### Data extracts
(** Lines 2101-2127. *)
Definition sendtoRadioCheck (g : globals) (modeme : string) (w : window) : check_outcome :=
  let err := check_errors g w in
  if String.eqb err "" then almostsendtoRadio modeme (w_active w) else CheckFailed err.

(** ** The autosave file (lines 2162-2213) *)

(** Lines 2193-2213: the selected zones, each with a comma, then ["|||"]
    and the text; nothing is written for a text shorter than 30
    characters.  [file] is [data/autosave.txt]; the failures of the write
    are logged only. *)
Definition saveMe (g : globals) (w : window) (file : option string) : option string :=
  let text := text_get w in
  if String.length text <? 30 then file
  else Some (String.concat "" (map (fun z => z ++ ",") (List.filter (fun z => py_in z (w_checked w)) (bt_keys g)))
             ++ "|||" ++ text).

(** Lines 2179-2185: [active] from the hazards the text names. *)
Definition restore_active (out : string) : string :=
  py_join "_" ((if contains "WARNING" out then ["warning"] else [])
               ++ (if contains "WATCH" out then ["watch"] else [])
               ++ (if contains "ADVISORY" out then ["advisory"] else [])).

(** Lines 2162-2190: the zone buttons are set from the first field before
    the text field is read, so a file without ["|||"] changes the buttons
    and then fails with [IndexError] at [arr[1]]; a missing file fails at
    once.  The restored window is saved again. *)
Definition restoreMe (g : globals) (file : option string) (w : window) : window * option string :=
  let failed w := (flag w "Restore function failed. Code:restoreMe", file) in
  match file with
  | None => failed w
  | Some full =>
      let arr := str_split "|||" full in
      match py_index 0 arr with
      | Raise _ => failed w
      | Ok a0 =>
          let hitz := str_split "," a0 in
          let w := mkWindow (w_text w) (List.filter (fun z => py_in z hitz) (bt_keys g)) (w_info w)
                     (w_active w) (w_combo_need w) (w_masterTone w) (w_flags w) in
          match py_index 1 arr with
          | Raise _ => failed w
          | Ok out =>
              let w := mkWindow (strip (upper out)) (w_checked w) (w_info w) (restore_active out) []
                         (w_masterTone w) (w_flags w) in
              (w, saveMe g w file)
          end
      end
  end.

(** ** Helpers of the proofs and demonstration data *)

(** The first replacement of [testMe]. *)
Definition r1 (c : string) : string := replace_go "TSUNAMI" "TEST TSUNAMI" 0 c.

(** The template configuration with a call to action that mentions the
    latest tsunami information. *)
Definition latest_globals : globals := {|
  g_zone_ids := g_zone_ids template_globals; g_zone_list := g_zone_list template_globals;
  g_county_list := g_county_list template_globals; g_localphrase := g_localphrase template_globals;
  g_localheadline := g_localheadline template_globals;
  g_local_actions := "Listen to NOAA weather radio for the latest tsunami information.";
  g_advisory_handle := "yes"; g_arrival_list := []; g_arrival_localname := Some [];
  g_wcapil := g_wcapil template_globals; g_advisoryPIL := "TSYWCA"; g_watchPIL := "TSAWCA";
  g_warningPIL := "TSWWCA"; g_node := "LAX"; g_pending := "no"; g_openPractice := "no";
  g_tz := 8%Z; g_tzid := "pst"; g_nwrsend := ""; g_combo_handle := "no"; g_breakpoint_list := [] |}.

Definition empty_window : window := mkWindow "" [] (InfoReset "") "" [] 1 [].

(** A window as [fillWWA] leaves it, with two zone buttons on. *)
Definition save_demo_window : window :=
  mkWindow "TSUNAMI WARNING FOR THE COASTAL AREAS OF CALIFORNIA." ["CAZ034"; "CAZ035"] (InfoReset "") "warning" [] 1 [].

(** An advisory template of an office, naming the warning center. *)
Definition advisory_template : string :=
  "# Advisory template" ++ nl ++
  "The National Tsunami Warning Center has issued a tsunami advisory AAAAAA. NNNNNN." ++ nl ++
  "SSSSSS.".

(** ** [untestMe] undoes [testMe] *)

Ltac head_cases H :=
  apply replace_go_head in H; [destruct H as [[? H]|[[? [? H]]|[? [? [? H]]]]] | done];
  subst; try (rewrite ?append_cons in H; discriminate H).

Lemma test_in_r1 c s :
  String.prefix "TEST" (r1 c ++ String "010" s) = true ->
  String.prefix "TSUNAMI" c = true \/ String.prefix "TEST" c = true.
Proof.
  unfold r1. intros H. apply prefix_split in H as [z H]. rewrite !append_cons in H.
  head_cases H; [left; apply prefix_app_self|].
  do 3 (symmetry in H; head_cases H); right; [rewrite !append_cons|]; apply (prefix_app_self "TEST").
Qed.

Lemma r1_cons x c s :
  String.prefix "TSUNAMI" (String x c) = false -> r1 (String x c) ++ s = String x (r1 c ++ s).
Proof. intros E. unfold r1. by rewrite replace_go_char, append_cons. Qed.

(** After a character of the text that does not start ["TSUNAMI"], the
    replaced text does not start ["TEST"] unless the text did. *)
Lemma r1_no_test_start x c s :
  contains "TEST" (String x c) = false -> String.prefix "TSUNAMI" (String x c) = false ->
  String.prefix "TEST" (String x (r1 c ++ String "010" s)) = false.
Proof.
  intros Hc E. destruct (String.prefix "TEST" _) eqn:Ht; [|done]. exfalso.
  rewrite <- r1_cons in Ht by done. apply test_in_r1 in Ht as [Ht|Ht]; [congruence|].
  by rewrite contains_of_prefix in Hc.
Qed.

Ltac len_ind n IH c :=
  let En := fresh "En" in
  remember (String.length c) as n eqn:En; revert c En;
  induction n as [n IH] using lt_wf_ind; intros [|?x ?c'] En.

(** Replacing ["TEST TSUNAMI"] back by ["TSUNAMI"] undoes the first
    replacement on a text without ["TEST"]. *)
Lemma untest_r1 c s :
  contains "TEST" c = false ->
  replace_go "TEST TSUNAMI" "TSUNAMI" 0 (r1 c ++ String "010" s) =
  c ++ replace_go "TEST TSUNAMI" "TSUNAMI" 0 (String "010" s).
Proof.
  len_ind n IH c; intros Hc; [done|].
  destruct (String.prefix "TSUNAMI" (String x c')) eqn:E.
  - apply prefix_split in E as [c2 Ec]. rewrite Ec in Hc |- *. unfold r1.
    rewrite replace_go_occ, append_assoc_str, replace_go_occ, append_assoc_str by done.
    f_equal. apply (IH (String.length c2)); [| done | by apply contains_app_r_false in Hc].
    subst n. rewrite Ec, length_append. cbn. lia.
  - rewrite r1_cons, replace_go_char, append_cons by
      (done || (apply not_true_iff_false; intros Ht;
                apply (prefix_app_l "TEST" " TSUNAMI") in Ht; by rewrite r1_no_test_start in Ht)).
    f_equal. apply (IH (String.length c')); [subst n; cbn; lia | done | by apply contains_cons_false in Hc].
Qed.

(** A pattern starting ["TEST."] occurs in the replaced text only where it
    occurs in what follows it. *)
Lemma contains_r1 q c s :
  contains "TEST" c = false ->
  contains ("TEST." ++ q) (r1 c ++ String "010" s) = contains ("TEST." ++ q) (String "010" s).
Proof.
  len_ind n IH c; intros Hc; [done|].
  destruct (String.prefix "TSUNAMI" (String x c')) eqn:E.
  - apply prefix_split in E as [c2 Ec]. rewrite Ec in Hc |- *. unfold r1.
    rewrite replace_go_occ, append_assoc_str by done. rewrite !append_cons.
    do 12 (rewrite contains_cons; [|reflexivity]).
    apply (IH (String.length c2)); [| done | by apply contains_app_r_false in Hc].
    subst n. rewrite Ec, length_append. cbn. lia.
  - rewrite r1_cons, contains_cons by
      (done || (apply not_true_iff_false; intros Ht;
                apply (prefix_app_l "TEST" ("." ++ q)) in Ht; by rewrite r1_no_test_start in Ht)).
    apply (IH (String.length c')); [subst n; cbn; lia | done | by apply contains_cons_false in Hc].
Qed.

Lemma test_shape X :
  test_head ++ X ++ String "010" test_tail =
  String "T" (("EST...TEST...TEST...THIS IS ONLY A TEST." ++ String "010" (String "010" "") ++ X ++
   String "010" (String "010" "REPEAT...THIS WAS A TEST...THIS WAS ONLY A TEST. THERE IS NO TSUNAMI DANGER AT THIS TIME")) ++ String "." "").
Proof. rewrite !append_assoc_str. reflexivity. Qed.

### Prompt
State the number of lines in the records that include the word "Definition", and add nothing to it.

### Task response
9